October 18, 2017

There they go again: AJC editors edit and correct online news stories with zero notation to readers – how to make false statements disappear

Posted by D.A. King at 1:02 am - Email the author   Print This Post Print This Post  

photo: AJC

 

There they go again. The editors at the AJC routinely post online news articles with inaccurate “facts.” Then, if they are challenged, change the copy without any notation or admission of error. And it happens a lot.

The latest case we know of comes in a story about DACA recipients, how hard life is for victims of borders and how they tell their story by painting the outside of a liquor store on Buford Highway. In it, an AJC education reporter, Vanessa McCray, mentions that Georgia is home to “about 24,000” illegal aliens (she used “undocumented immigrants” – but it is just too ridiculous to label these illegals ‘undocumented’ when they have been given work permits, valid Social Security Numbers and drivers licenses).

McCray’s news report came just days after one from AJC immigration reporter Jeremy Redmon who cited a report from USCIS that put the number of DACA winners at 21,600.

I noted the difference, and sent McCray a note asking about her source for the 24,000.

In the meantime, as part of a separate conversation on DACA statistics and legal status (attention AJC editors), I also asked the USCIS spokesperson, Pamela Wilson, about the differing numbers and if she had seen the AJC stories. Wilson was kind enough to get back to me quickly and explained the obvious – that the 21,600 figure was from September and the 24,000 figure was from June. Apparently 2400-ish DACA “children” left the state since June – which is also puzzling…

Yesterday I was surprised to get a call from AJC reporter McCray who explained that the 24,000 number she used was old and from June. She then informed me that the figure had been changed to reflect the September report from USCIS. She seemed nice.

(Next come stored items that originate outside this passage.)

(** An application's row is the sum of its traffic. Whatever the order the tables are visited in, the row of an
    application in the roll-up counts every Allow, Fail and Deny of its events and the bytes of its Closes, over all
    its hosts and no other application's (as int64 numbers). *)
Theorem applications_roll_up namespace app :
  Z.of_nat (length l) < 2 ^ 63 - 1 -> without "000" namespace = true -> without "000" app = true ->
  let a := appOf (appTable (run window l).2) (appKey namespace app) in
  i64 (as_Allows a) = i64 (total (fun e => hit (ev_Kind e = KAllow /\ ev_Tenant e = namespace /\ ev_App e = app) 1) l) /\
  i64 (as_Fails a) = i64 (total (fun e => hit (ev_Kind e = KFail /\ ev_Tenant e = namespace /\ ev_App e = app) 1) l) /\
  i64 (as_Denies a) = i64 (total (fun e => hit (ev_Kind e = KDeny /\ ev_Tenant e = namespace /\ ev_App e = app) 1) l) /\
  i64 (as_BytesUp a) = i64 (total (fun e => hit (ev_Kind e = KClose /\ ev_Tenant e = namespace /\ ev_App e = app) (ev_BytesUp e)) l) /\
  i64 (as_BytesDown a) = i64 (total (fun e => hit (ev_Kind e = KClose /\ ev_Tenant e = namespace /\ ev_App e = app) (ev_BytesDown e)) l).
Proof.
  intros Hmax Hns Happ. set (K := appKey namespace app). cbn zeta. unfold appTable. set (i := (run window l).2).
  assert (forall e t, (e, t) ∈ l -> appKey (ev_Tenant e) (ev_App e) = K <-> ev_Tenant e = namespace /\ ev_App e = app) as Hkey.
  { intros e t Hin. destruct (Hclean e t Hin) as (? & ? & _). unfold K, appKey. split; [|by intros [-> ->]]. by intros [-> ->]%cut_app. }
  destruct (addDenials K (vr_Violation <$> (go_range (in_violations i)).*2) (foldl addRow ∅ (go_range (in_allowed i)).*2)) as (_ & D2 & D3 & D4 & D5 & D6).
  destruct (addRows K (go_range (in_allowed i)).*2 ∅) as (_ & R2 & R3 & R4 & R5 & R6).
  rewrite D2, D3, D4, D5, D6, R2, R3, R4, R5, R6. unfold appOf. rewrite lookup_empty. cbn [default as_Allows as_Fails as_BytesUp as_BytesDown as_Denies].
  rewrite !Z.add_0_l. pose proof (table_counts K) as Ht.
  assert (forall k g, k <> KDeny -> total (fun e => hit (ev_Kind e <> KDeny /\ appKey (ev_Tenant e) (ev_App e) = K) (hit (ev_Kind e = k) (g e))) l =
    total (fun e => hit (ev_Kind e = k /\ ev_Tenant e = namespace /\ ev_App e = app) (g e)) l) as Hone.
  { intros k g Hk. apply total_ext. intros e t Hin. pose proof (Hkey e t Hin) as Hi. unfold hit. repeat case_decide; try done; naive_solver. }
  split_and!.
  - rewrite (tableSum_range (fun s => hit (inApp K s) (hs_Allows s))). unfold i. rewrite (Ht _ _ window l grows_allows Hclean). by rewrite (Hone KAllow (fun _ => 1)).
  - rewrite (tableSum_range (fun s => hit (inApp K s) (hs_Fails s))). unfold i. rewrite (Ht _ _ window l grows_fails Hclean). by rewrite (Hone KFail (fun _ => 1)).
  - rewrite (sumOf_map _ vr_Violation), (tableSum_range (fun r => hit (appKey (vi_Namespace (vr_Violation r)) (vi_App (vr_Violation r)) = K) (vi_Count (vr_Violation r)))).
    unfold i. rewrite (violations_count K window l Hclean Hmax). f_equal. apply total_ext. intros e t Hin. apply hit_iff. by rewrite (Hkey e t Hin).
  - rewrite (tableSum_range (fun s => hit (inApp K s) (hs_BytesUp s))). unfold i. rewrite (Ht _ _ window l grows_up Hclean). by rewrite (Hone KClose ev_BytesUp).
  - rewrite (tableSum_range (fun s => hit (inApp K s) (hs_BytesDown s))). unfold i. rewrite (Ht _ _ window l grows_down Hclean). by rewrite (Hone KClose ev_BytesDown).
Qed.
(** What is not a denial was allowed. *)
Lemma allowed_event `{ClientHello} p n r e : e ∈ events (ServeHTTP p n r) -> ev_Kind e <> KDeny ->
  exists tenant, de_Allowed (Allow (px_allow p) tenant (ev_Host e)) = true.
Proof.
  unfold ServeHTTP. destruct (decide (rq_Method r = "CONNECT"%string)) as [Hm|Hm].
  2:{ unfold handlePlain. destruct (authority (plainHost r) "80"). cbn. by intros ->%list_elem_of_singleton. }
  pose proof (handleConnect_cases p n r) as Hc. destruct (authority (rq_Host r) "443") as [host port].
  destruct (px_identify p (credentialFrom r)) as [caller|]; [|rewrite Hc; cbn; by intros ->%list_elem_of_singleton].
  cbn zeta in Hc. destruct Hc as [[_ ->]|[Hd Hc]]; [cbn; by intros ->%list_elem_of_singleton|].
  assert (forall tail, Forall (fun e => ev_Host e = host) (events tail) ->
    forall a, e ∈ events (Emitted (event KAllow (c_Namespace caller) (c_App caller) host port "connect" "" a) :: tail) -> ev_Host e = host) as Hhost.
  { intros tail Ht a. cbn. rewrite elem_of_cons. intros [->|Hin]; [done|]. rewrite Forall_forall in Ht. by apply Ht. }
  intros Hin _. exists (c_Tenant caller). replace (ev_Host e) with host; [done|]. symmetry.
  destruct Hc as [Hc|[Hc|[Hc|Hc]]]; rewrite Hc in Hin; (eapply Hhost; [|exact Hin]); try by constructor.
  cbn [events omap list_omap]. destruct (connect_cases p n caller host port) as [(-> & _)|[_ [(x & -> & _)|(x & o & [-> _])]]]; by repeat constructor.
Qed.
(* ===== verification/Keeper.v ===== *)
(** * Keepers ([farsight/cli/internal/keeper], [farsight/cli/internal/cli/keeper.go])

    A device of the operator's that re-seeds a keyholder which restarted: what it
    decides of each replica, its budget, one pass over the replicas, and the audit
    of a fleet's ledgers. *)

From Stdlib Require Import Ascii.
From S2P Require Import Prelude Effect GoTime GoStrings PosText Encoding LogicalKey Keyring KeyringFacts KeyringFile Material Bundle Identity Replica.

(** ** Deciding ([decide.go]) *)

Inductive Action :=
| ActionNone
| ActionReseed
| ActionHold
| ActionBudget
| ActionStale
| ActionUnknown
| ActionUnchecked.

#[export] Instance Action_eq_dec : EqDecision Action.
Proof. solve_decision. Defined.

(** Why a bundle disagrees with what a replica serves. *)
Inductive mismatch :=
| ScopeMissing (replica : Z) (scope : string)
| KeyMissing (replica : Z) (scope : string)
| HeldNotThere (replica : Z) (scope : string)
| OlderActive (replica : Z) (scope : string).

Record Fleet := mkFleet {
  fl_Mismatch : option mismatch;
  fl_Unchecked : option Z
}.

Record BudgetState := mkBudget {
  bs_Used : Z;
  bs_Limit : Z;
  bs_Window : Duration;
  bs_Allowed : bool;
  bs_Oldest : Time
}.

(** The texts of a decision. *)
Inductive reason :=
| DidNotAnswer (e : call_error)
| HoldingKeys (generation : Z)
| SealedByOperator (why : string)
| GenerationBehind (theirs mine : Z)
| Disagrees (m : mismatch)
| ReplicaSilent (replica : Z)
| BudgetSpent (b : BudgetState)
| WithinBudget
| ServingAlready.

Record Decision := mkDecision {
  dn_Ordinal : Z;
  dn_Action : Action;
  dn_Reason : reason
}.

(** The ID of the key each scope writes under. *)
Definition activeByScope (scopes : list Scope) : gmap string string :=
  foldl (fun active s => match kr_keys (sc_keys s) with e :: _ => <[sc_Name s := hexID e]> active | [] => active end) ∅ scopes.

Definition createdOf (ids : gmap string KeyEntry) (id : string) : Time :=
  match ids !! id with Some e => ke_Created e | None => zero_time end.

Definition checkScope (held : gmap string (gmap string KeyEntry)) (active : gmap string string) (i : Z) (keys : Keys)
    (name : string) : result mismatch unit :=
  match held !! name with
  | None => Err (ScopeMissing i name)
  | Some ids =>
      let theirs := default [] (keys !! name) in
      let mine := default "" (active !! name) in
      if existsb (fun id => bool_decide (ids !! id = None)) theirs then Err (KeyMissing i name)
      else if decide (mine ∉ theirs) then Err (HeldNotThere i name)
      else match theirs with
           | first :: _ =>
               if bool_decide (first <> mine) && After (createdOf ids first) (createdOf ids mine)
               then Err (OlderActive i name) else Ok tt
           | [] => Ok tt
           end
  end.

(** The first disagreement, replica by replica and scope by scope. *)
Definition Mismatch (scopes : list Scope) (states : list State) : result mismatch unit :=
  let held := heldByScope scopes in
  let active := activeByScope scopes in
  foldM (fun _ '(i, st) =>
    if Sealed st then Ok tt
    else foldM (fun _ name => checkScope held active (Z.of_nat i) (keysOf st) name) tt (sortedNames (keysOf st)))
    tt (imap pair states).

Definition firstSilent (errs : list (option call_error)) : option Z :=
  '(i, _) ← list_find (fun e => is_Some e) errs; Some (Z.of_nat i).

Definition FleetOf (scopes : list Scope) (states : list State) (errs : list (option call_error)) : Fleet :=
  mkFleet (match Mismatch scopes states with Err m => Some m | Ok _ => None end) (firstSilent errs).

Definition operatorHold : string := "operator-hold".

Definition Decide (st : State) (err : option call_error) (ordinal mine : Z) (budget : BudgetState) (fleet : Fleet) : Decision :=
  let d := mkDecision ordinal in
  match err with
  | Some e => d ActionUnknown (DidNotAnswer e)
  | None =>
      if negb (Sealed st) then d ActionNone (HoldingKeys (rp_Generation st))
      else if decide (rp_Phase st = operatorHold) then d ActionHold (SealedByOperator (rp_HoldReason st))
      else if mine <? rp_Generation st then d ActionStale (GenerationBehind (rp_Generation st) mine)
      else match fl_Mismatch fleet with
           | Some m => d ActionStale (Disagrees m)
           | None =>
               match fl_Unchecked fleet with
               | Some i => d ActionUnchecked (ReplicaSilent i)
               | None =>
                   if negb (bs_Allowed budget) then d ActionBudget (BudgetSpent budget)
                   else d ActionReseed WithinBudget
               end
           end
  end.

(** A push that moved key material. *)
Definition reseeded (e : LedgerEntry) : Prop := le_Intent e = IntentReseed /\ le_Result e = "ok".

#[export] Instance reseeded_dec e : base.Decision (reseeded e).
Proof. unfold reseeded. apply _. Defined.

Definition countEntry (cutoff : Time) (acc : Z * Time) (e : LedgerEntry) : Z * Time :=
  let '(used, oldest) := acc in
  if decide (~ reseeded e) then acc
  else if Before (le_Time e) cutoff then acc
  else (used + 1, if IsZero oldest || Before (le_Time e) oldest then le_Time e else oldest).

Definition Budget (entries : list LedgerEntry) (limit : Z) (window : Duration) (now : Time) : BudgetState :=
  let '(used, oldest) := foldl (countEntry (now - window)) (0, zero_time) entries in
  mkBudget used limit window (used <? limit) oldest.

(** ** The record of a device ([packet.go], [store.go]) *)

Record Config := mkConfig {
  kc_Version : Z;
  kc_Instance : string;
  kc_Device : string;
  kc_Carrier : string;
  kc_ServerName : string;
  kc_Generation : Z;
  kc_Budget : Z;
  kc_Window : Duration;
  kc_InstalledAt : Time;
  kc_BackupExcluded : bool;
  kc_BackupNote : string
}.

Definition MaxDeviceLen : Z := 63.

Inductive device_error :=
| DeviceRequired
| DeviceTooLong
| DeviceStart
| DeviceChars
| DeviceEnd.

Definition deviceByte (b : Z) : bool := inRange 97 122 b || inRange 48 57 b || (b =? 45).

Definition ValidateDevice (device : string) : result device_error unit :=
  match bytes device with
  | [] => Err DeviceRequired
  | first :: _ =>
      if MaxDeviceLen <? len device then Err DeviceTooLong
      else if negb (inRange 97 122 first) then Err DeviceStart
      else if negb (forallb deviceByte (bytes device)) then Err DeviceChars
      else if decide (last (bytes device) = Some 45) then Err DeviceEnd
      else Ok tt
  end.

(** ** One pass ([keeperCheckWith]) *)

Definition keeperReplicas : nat := 2.

Inductive keeper_error :=
| LedgerUnread (e : string)
| BundleUnread (e : bundle_error).

(** What a pass works on: the replicas' world, its own memory, the ledger's file, and what it has read of it or
    added to it. *)
Record Pass (W : Type) := mkPass {
  ps_world : W;
  ps_mem : memory;
  ps_file : option string;
  ps_entries : list LedgerEntry;
  ps_decisions : list Decision
}.

Arguments mkPass {W}.
Arguments ps_world {W}.
Arguments ps_mem {W}.
Arguments ps_file {W}.
Arguments ps_entries {W}.
Arguments ps_decisions {W}.

Section pass.
Context {W : Type} `{SealStateClient W} `{LedgerJson} `{BundleYaml}.

Definition decided {W} (d : Decision) (p : Pass W) : Pass W :=
  mkPass (ps_world p) (ps_mem p) (ps_file p) (ps_entries p) (ps_decisions p ++ [d]).

(** Every replica is asked before any is decided. *)
Fixpoint askAll (n : nat) (i : Z) (w : W) : list (State * option call_error) * W :=
  match n with
  | 0%nat => ([], w)
  | S n =>
      let '(answer, w) := sk_State i w in
      let '(answers, w) := askAll n (i + 1) w in
      (answer :: answers, w)
  end.

Definition pushEntry (cfg : Config) (i : Z) (st pushed : State) (e : option call_error) (now : Time) : LedgerEntry :=
  mkEntry now (kc_Instance cfg) i IntentReseed (kc_Generation cfg)
    (match e with None => rp_Phase pushed | Some _ => "" end)
    (match e with None => "ok" | Some _ => "refused" end)
    (kc_Device cfg)
    (match e with
     | None => if decide (rp_Boot pushed <> "") then rp_Boot pushed else rp_Boot st
     | Some _ => rp_Boot st
     end).

(** The decision after a push. *)
Definition afterPush (d : Decision) (e : option call_error) : Decision :=
  match e with
  | None => d
  | Some why =>
      if AlreadyServing e then mkDecision (dn_Ordinal d) ActionNone ServingAlready
      else mkDecision (dn_Ordinal d) ActionUnknown (DidNotAnswer why)
  end.

(** A failed append is a warning; the entry counts for the rest of the pass all the same. *)
Definition reseedOne (cfg : Config) (bundle : string) (dk : disk) (st : State) (d : Decision) (p : Pass W) : Pass W :=
  let i := dn_Ordinal d in
  let '((pushed, e), w) := sk_Unseal i bundle IntentReseed (ps_world p) in
  let entry := pushEntry cfg i st pushed e (sk_now w) in
  let '(_, file) := AppendLedger dk entry (ps_file p) in
  mkPass w (ps_mem p) file (ps_entries p ++ [entry]) (ps_decisions p ++ [afterPush d e]).

Definition checkOne (cfg : Config) (bundle : string) (dk : Z -> disk) (fleet : Fleet) (p : Pass W)
    (answer : nat * (State * option call_error)) : Pass W :=
  let '(i, (st, e)) := answer in
  let i := Z.of_nat i in
  let budget := Budget (ps_entries p) (kc_Budget cfg) (kc_Window cfg) (sk_now (ps_world p)) in
  let d := Decide st e i (kc_Generation cfg) budget fleet in
  if decide (dn_Action d = ActionReseed) then reseedOne cfg bundle (dk i) st d p else decided d p.

(** [read] is what reading the ledger's file fails with. *)
Definition keeperCheckWith (cfg : Config) (bundle : string) (read : option string) (dk : Z -> disk)
    : eff (Pass W) keeper_error (list Decision) := fun p =>
  match read with
  | Some why => (Err (LedgerUnread why), p)
  | None =>
      let entries := ReadLedger (ps_file p) in
      let '(answers, w) := askAll keeperReplicas 0 (ps_world p) in
      let p := mkPass w (ps_mem p) (ps_file p) entries [] in
      match ParseBundle bundle (ps_mem p) with
      | (Err why, m) => (Err (BundleUnread why), mkPass w m (ps_file p) entries [])
      | (Ok parsed, m) =>
          let fleet := FleetOf (map (load m) (b_scopes parsed)) answers.*1 answers.*2 in
          let '(_, m) := ZeroBundle m parsed in
          let p := foldl (checkOne cfg bundle dk fleet) (mkPass w m (ps_file p) entries []) (imap pair answers) in
          (Ok (ps_decisions p), p)
      end
  end.

End pass.

(** ** The audit ([audit.go]) *)

Record BootCount := mkBootCount {
  bc_Boot : string;
  bc_Count : Z;
  bc_Device : string;
  bc_First : Time;
  bc_Last : Time
}.

Record Audit := mkAudit {
  au_Instance : string;
  au_From : Time;
  au_To : Time;
  au_Reseeds : Z;
  au_Boots : Z;
  au_Refused : Z;
  au_Devices : list string;
  au_Unlabelled : Z;
  au_Divergent : list BootCount
}.

Definition Clean (a : Audit) : bool := bool_decide (au_Divergent a = []).

(** What the loop keeps. *)
Record Tally := mkTally {
  ta_From : Time;
  ta_To : Time;
  ta_Reseeds : Z;
  ta_Refused : Z;
  ta_Unlabelled : Z;
  ta_byBoot : gmap string BootCount;
  ta_devices : gset string
}.

Definition emptyTally : Tally := mkTally zero_time zero_time 0 0 0 ∅ ∅.

Definition bootSeen (e : LedgerEntry) (bc : option BootCount) : BootCount :=
  let bc := default (mkBootCount (le_Boot e) 0 (le_Device e) (le_Time e) zero_time) bc in
  mkBootCount (bc_Boot bc) (bc_Count bc + 1)
    (if bool_decide (le_Device e <> "") && bool_decide (bc_Device bc <> le_Device e) then "fleet" else bc_Device bc)
    (bc_First bc)
    (if After (le_Time e) (bc_Last bc) then le_Time e else bc_Last bc).

Definition tallyEntry (instance : string) (t : Tally) (e : LedgerEntry) : Tally :=
  if decide (le_Instance e <> instance) then t
  else
    let from := if IsZero (ta_From t) || Before (le_Time e) (ta_From t) then le_Time e else ta_From t in
    let to := if After (le_Time e) (ta_To t) then le_Time e else ta_To t in
    let devices := if decide (le_Device e = "") then ta_devices t else {[le_Device e]} ∪ ta_devices t in
    if decide (le_Intent e <> IntentReseed)
    then mkTally from to (ta_Reseeds t) (ta_Refused t) (ta_Unlabelled t) (ta_byBoot t) devices
    else if decide (le_Result e <> "ok")
    then mkTally from to (ta_Reseeds t) (ta_Refused t + 1) (ta_Unlabelled t) (ta_byBoot t) devices
    else if decide (le_Boot e = "")
    then mkTally from to (ta_Reseeds t + 1) (ta_Refused t) (ta_Unlabelled t + 1) (ta_byBoot t) devices
    else mkTally from to (ta_Reseeds t + 1) (ta_Refused t) (ta_Unlabelled t)
           (<[le_Boot e := bootSeen e (ta_byBoot t !! le_Boot e)]> (ta_byBoot t)) devices.
(* ===== verification/HandOverFacts.v ===== *)
(** * What a hand-over keeps

    Pushing a keyring as [HandOver] plans it never leaves two replicas that cannot
    read what the other writes, and takes no key from one that uses it: whatever
    pushes fail or get lost, and however replicas restart meanwhile. *)

From Stdlib Require Import Ascii.
From S2P Require Import Prelude Effect GoTime GoStrings Encoding LogicalKey Keyring KeyringFacts KeyringFile.
From S2P Require Import Material Bundle Identity Vault Replica HandOver Fleet.

(** ** The plan *)

(** A keyring that can be pushed beside what serves. *)
Definition fits_beside (k : Keyring) (states : list (option State)) : Prop := forall st, Some st ∈ states -> Sealed st = false ->
  covers (heldKeys (kr_scopes k)) (keysOf st) /\ agree (heldKeys (kr_scopes k)) (keysOf st).

Lemma lacking_none mine theirs : lacking mine theirs = None -> forall id, id ∈ theirs -> is_Some (mine !! id).
Proof.
  unfold lacking. intros E%fmap_None%list_find_None id Hid. rewrite Forall_forall in E. specialize (E id Hid). cbn in E.
  destruct (mine !! id); [by eexists|done].
Qed.

Lemma checkServed_spec keys i held name theirs : scopes_ok (kr_scopes keys) -> held !! name = Some theirs ->
  checkServed keys i held name = Ok tt ->
  exists s, s ∈ kr_scopes keys /\ sc_Name s = name /\ forall id, id ∈ theirs -> id ∈ scopeKeys s.
Proof.
  intros [Hv Hn _] Ht. unfold checkServed. rewrite Ht. change (default [] (Some theirs)) with theirs.
  destruct (heldByScope (kr_scopes keys) !! name) as [mine|] eqn:E; [|done].
  apply (foldl_insert_elem sc_Name keysByID _ _ _ Hn) in E as (s & Hs & <- & ->).
  destruct (_ && _); [done|]. destruct (lacking _ theirs) as [id|] eqn:El; [done|]. intros _.
  exists s. split; [done|]. split; [done|]. intros id Hid. destruct (lacking_none _ _ El id Hid) as [e He].
  assert (ScopeValid s = Ok tt) as Hsv by (by eapply Forall_forall in Hv). destruct (scope_keys s Hsv) as (e0 & rest & Ek & Hd).
  apply keysByID_elem in He as [He <-]; [|unfold scopeKeys; by rewrite Ek]. apply list_elem_of_fmap. by exists e.
Qed.
(* ===== verification/TranslateFacts.v ===== *)
(** * What is deployed (facts on [Translate])

    Which deployments are rendered; the stream read back as documents, flat
    mappings and blocks; and what the SDK, TechnoCore and FatLine find in it. *)

From Stdlib Require Import Ascii Decimal DecimalString.
From S2P Require Import Prelude GoStrings Strconv Slices Net KeyringFile Armor Manifest EgressPolicy Tier Sdk Translate.

(** ** What is rendered *)

Section rendered.
Context `{GoRange}.

(** What an application needs of its caller. *)
Definition appReady (c : TrConfig) (app : Manifest.App) : Prop :=
  let name := ap_Name app in
  validateName name = Ok tt /\ hasDigest (default "" (tc_Images c !! name)) = true /\ default "" (tc_Credentials c !! name) <> "" /\
  (hasStorage c = true -> exists st, tc_Storage c !! name = Some st /\
     as_CertPEM st <> "" /\ as_KeyPEM st <> "" /\ as_Scope st <> "" /\ as_SecretsPrefix st <> "").

(** What is rendered of it. *)
Definition entryFor (c : TrConfig) (app : Manifest.App) : appData :=
  let name := ap_Name app in
  let st := default (mkAppStorage "" "" "" "") (tc_Storage c !! name) in
  let proxy := ProxyURL "http" (TrFatLineService +:+ "." +:+ TrSystemNamespace +:+ ".svc.cluster.local") TrFatLineEgressPort name
                 (default "" (tc_Credentials c !! name)) in
  let own (s : string) := if hasStorage c then s else "" in
  mkAppData name (default "" (tc_Images c !! name)) proxy (own (indentPEM (as_CertPEM st))) (own (indentPEM (as_KeyPEM st)))
    (own (as_Scope st)) (own (as_SecretsPrefix st)).

Lemma hasDigest_nonempty s : hasDigest s = true -> s <> "".
Proof. intros Hd ->. done. Qed.

Lemma translateApp_spec c seen out app acc : translateApp c (seen, out) app = Ok acc <->
  appReady c app /\ (ap_Name app ∉ seen) /\ acc = ({[ap_Name app]} ∪ seen, out ++ [entryFor c app]).
Proof.
  unfold translateApp, appReady, entryFor. set (name := ap_Name app).
  destruct (validateName name) as [[]|e]; [|split; [done|naive_solver]]. cbn [wrapErr mbind result_bind].
  case_decide as Hs; [split; [done|naive_solver]|].
  destruct (hasDigest (default "" (tc_Images c !! name))) eqn:Hd; cbn [negb];
    [rewrite decide_False by (by apply hasDigest_nonempty)|split; [by destruct (decide _)|naive_solver]].
  case_decide as Hc; [split; [done|naive_solver]|].
  destruct (hasStorage c) eqn:Hst; cbn [negb]; [|naive_solver].
  destruct (tc_Storage c !! name) as [st|]; cbn [default].
  - case_decide as Hi; [split; [done|naive_solver]|]. case_decide as Hp; [split; [done|naive_solver]|].
    split; [|naive_solver]. intros [= <-]. split_and!; [done..| |done|done]. intros _. exists st. split_and!; tauto.
  - rewrite decide_True by (by left). split; [done|]. intros ((_ & _ & _ & Hx) & _). by destruct (Hx eq_refl) as (st & ? & _).
Qed.

Lemma translateApps_spec c l : forall seen out acc, foldM (translateApp c) (seen, out) l = Ok acc <->
  Forall (appReady c) l /\ NoDup (map ap_Name l) /\ Forall (fun a => ap_Name a ∉ seen) l /\
  acc = (list_to_set (reverse (map ap_Name l)) ∪ seen, out ++ map (entryFor c) l).
Proof.
  induction l as [|a l IH]; intros seen out acc; cbn [foldM map].
  { rewrite app_nil_r. split.
    - intros [= <-]. split_and!; [constructor|constructor|constructor|]. f_equal. set_solver.
    - intros (_ & _ & _ & ->). do 2 f_equal. set_solver. }
  split.
  - intros ([seen1 out1] & (Ha & Hn & [= -> ->])%translateApp_spec & E)%bind_ok. apply IH in E as (Hl & Hd & Hs & ->).
    split_and!.
    + by constructor.
    + constructor; [|done]. intros (b & Eb & Hb)%list_elem_of_fmap. rewrite Forall_forall in Hs. apply (Hs b Hb). set_solver.
    + constructor; [done|]. eapply Forall_impl; [exact Hs|]. set_solver.
    + rewrite <- app_assoc. f_equal. rewrite reverse_cons, list_to_set_app_L. set_solver.
  - intros ([Ha Hl]%Forall_cons & [Hn Hd]%NoDup_cons & [Hs Hss]%Forall_cons & ->). apply bind_ok.
    exists ({[ap_Name a]} ∪ seen, out ++ [entryFor c a]). split; [by apply translateApp_spec|]. apply IH. split_and!; [done..| |].
    + apply Forall_forall. intros b Hb. rewrite Forall_forall in Hss. intros [Hx%elem_of_singleton|Hx]%elem_of_union; [|by apply (Hss b)].
      apply Hn. rewrite <- Hx. apply list_elem_of_fmap. eauto.
    + rewrite <- app_assoc. f_equal. rewrite reverse_cons, list_to_set_app_L. set_solver.
Qed.

(** A configuration that can be deployed. *)
Record deployable (c : TrConfig) : Prop := {
  dp_named : mf_Name (tc_Manifest c) <> "";
  dp_apps : mf_Apps (tc_Manifest c) <> [];
  dp_namespace : validateName (tc_Namespace c) = Ok tt;
  dp_own : tc_Namespace c <> TrSystemNamespace /\ HasPrefix (tc_Namespace c) "kube-" = false;
  dp_prefixes : forall app st, tc_Storage c !! app = Some st -> openPrefix st = false;
  dp_ready : Forall (appReady c) (mf_Apps (tc_Manifest c));
  dp_distinct : NoDup (map ap_Name (mf_Apps (tc_Manifest c)))
}.

Lemma templateOf_spec c d : templateOf c = Ok d <->
  deployable (withDefaults c) /\
  d = withApps (baseData (withDefaults c)) (map (entryFor (withDefaults c)) (mf_Apps (tc_Manifest (withDefaults c)))).
Proof.
  unfold templateOf. set (c' := withDefaults c). case_decide as H1; [split; [done|by intros [[] _]]|].
  case_decide as H2'; [split; [done|by intros [[] _]]|].
  destruct (validateName (tc_Namespace c')) as [[]|e] eqn:Hv; cbn [wrapErr mbind result_bind]; [|split; [done|intros [[] _]; congruence]].
  case_decide as H3; [split; [done|by intros [[_ _ _ [? _]] _]]|].
  destruct (find _ _) as [[app st]|] eqn:Hf.
  { split; [done|]. intros [[_ _ _ _ Hp _ _] _]. apply find_some in Hf as [Hin%list_elem_of_In Ho].
    apply elem_of_go_range in Hin. by rewrite (Hp _ _ Hin) in Ho. }
  assert (forall app st, tc_Storage c' !! app = Some st -> openPrefix st = false) as Hp.
  { intros app st Hl%elem_of_go_range%list_elem_of_In. exact (find_none _ _ Hf _ Hl). }
  destruct (HasPrefix _ _) eqn:Hk; [split; [done|intros [[_ _ _ [_ ?] _ _ _] _]; congruence]|].
  split.
  - intros ([seen out] & (Hl & Hd & _ & [= -> ->])%translateApps_spec & [= <-])%bind_ok. split; [by split|done].
  - intros [[_ _ _ _ _ Hl Hd] ->]. apply bind_ok. eexists. split; [apply translateApps_spec; split_and!; [done|done| |reflexivity]|done].
    apply Forall_forall. set_solver.
Qed.

End rendered.

(** ** Names *)

(** Printed characters, without a space. *)
Definition word (s : string) : Prop := Forall (fun b => 33 <= b < 127) (bytes s).

Lemma word_app a b : word (a +:+ b) <-> word a /\ word b.
Proof. unfold word. rewrite bytes_app. apply Forall_app. Qed.

Lemma word_without s : word s -> without newline s = true.
Proof.
  intros Hw. apply (without_bytes (fun b => 33 <=? b)); [|done]. apply forallb_forall. intros b Hb%list_elem_of_In.
  unfold word in Hw. rewrite Forall_forall in Hw. specialize (Hw b Hb). lia.
Qed.

Lemma word_trim s : word s -> TrimSpace s = s.
Proof. intros Hw. unfold TrimSpace. rewrite trim_visible; [apply of_bytes_bytes|]. eapply Forall_impl; [exact Hw|]. cbn. lia. Qed.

This is a simple and easy to understand oversight. Especially for reporter on a story mostly off her beat. It is heartening – and unusual – that an AJC reporter called here in response to an email question to say a stat was corrected. All cool.

But the AJC editors refuse to acknowledge mistakes like this. They simply edit the story – in this case after it was online for at least four days – and never note the update or correction for readers. I don’t know if McCray’s piece was in the hard copy newspaper, but the online version also features a video that apparently cannot be updated as it still has the 24,000 number.

More?

Here is another example of editing and correcting without a notation. This one is from the AJC Political Insider blog during the 2017 Georgia General Assembly. We are pretty sure Jim Galloway wrote the story which was critical of a House bill involving regulations protecting sand dunes on the coast.

They headlined it “How to make a sand dune on the Georgia coast disappear.”

But it turned out that the blog was as much about how to make a false statement disappear in the AJC.

The original version of the story, which can still be read on the invaluable Way Back machine website, contained a statement telling readers that “the bill would cut in half the strip of beach that falls under the shadow of the state Shore Protection Act, from 50 to 25 feet” (my emphasis). It was the fourth paragraph.

It was quickly revealed in the Capitol that the statement was not true. So…poof. It was excised from the story and you cannot see it on the revised version. As usual, there is no note to readers of the deletion edit or that the story was corrected or changed. Or wrong.

I pointed this out to a gang of senior AJC management when it happened. I never heard back from any of them.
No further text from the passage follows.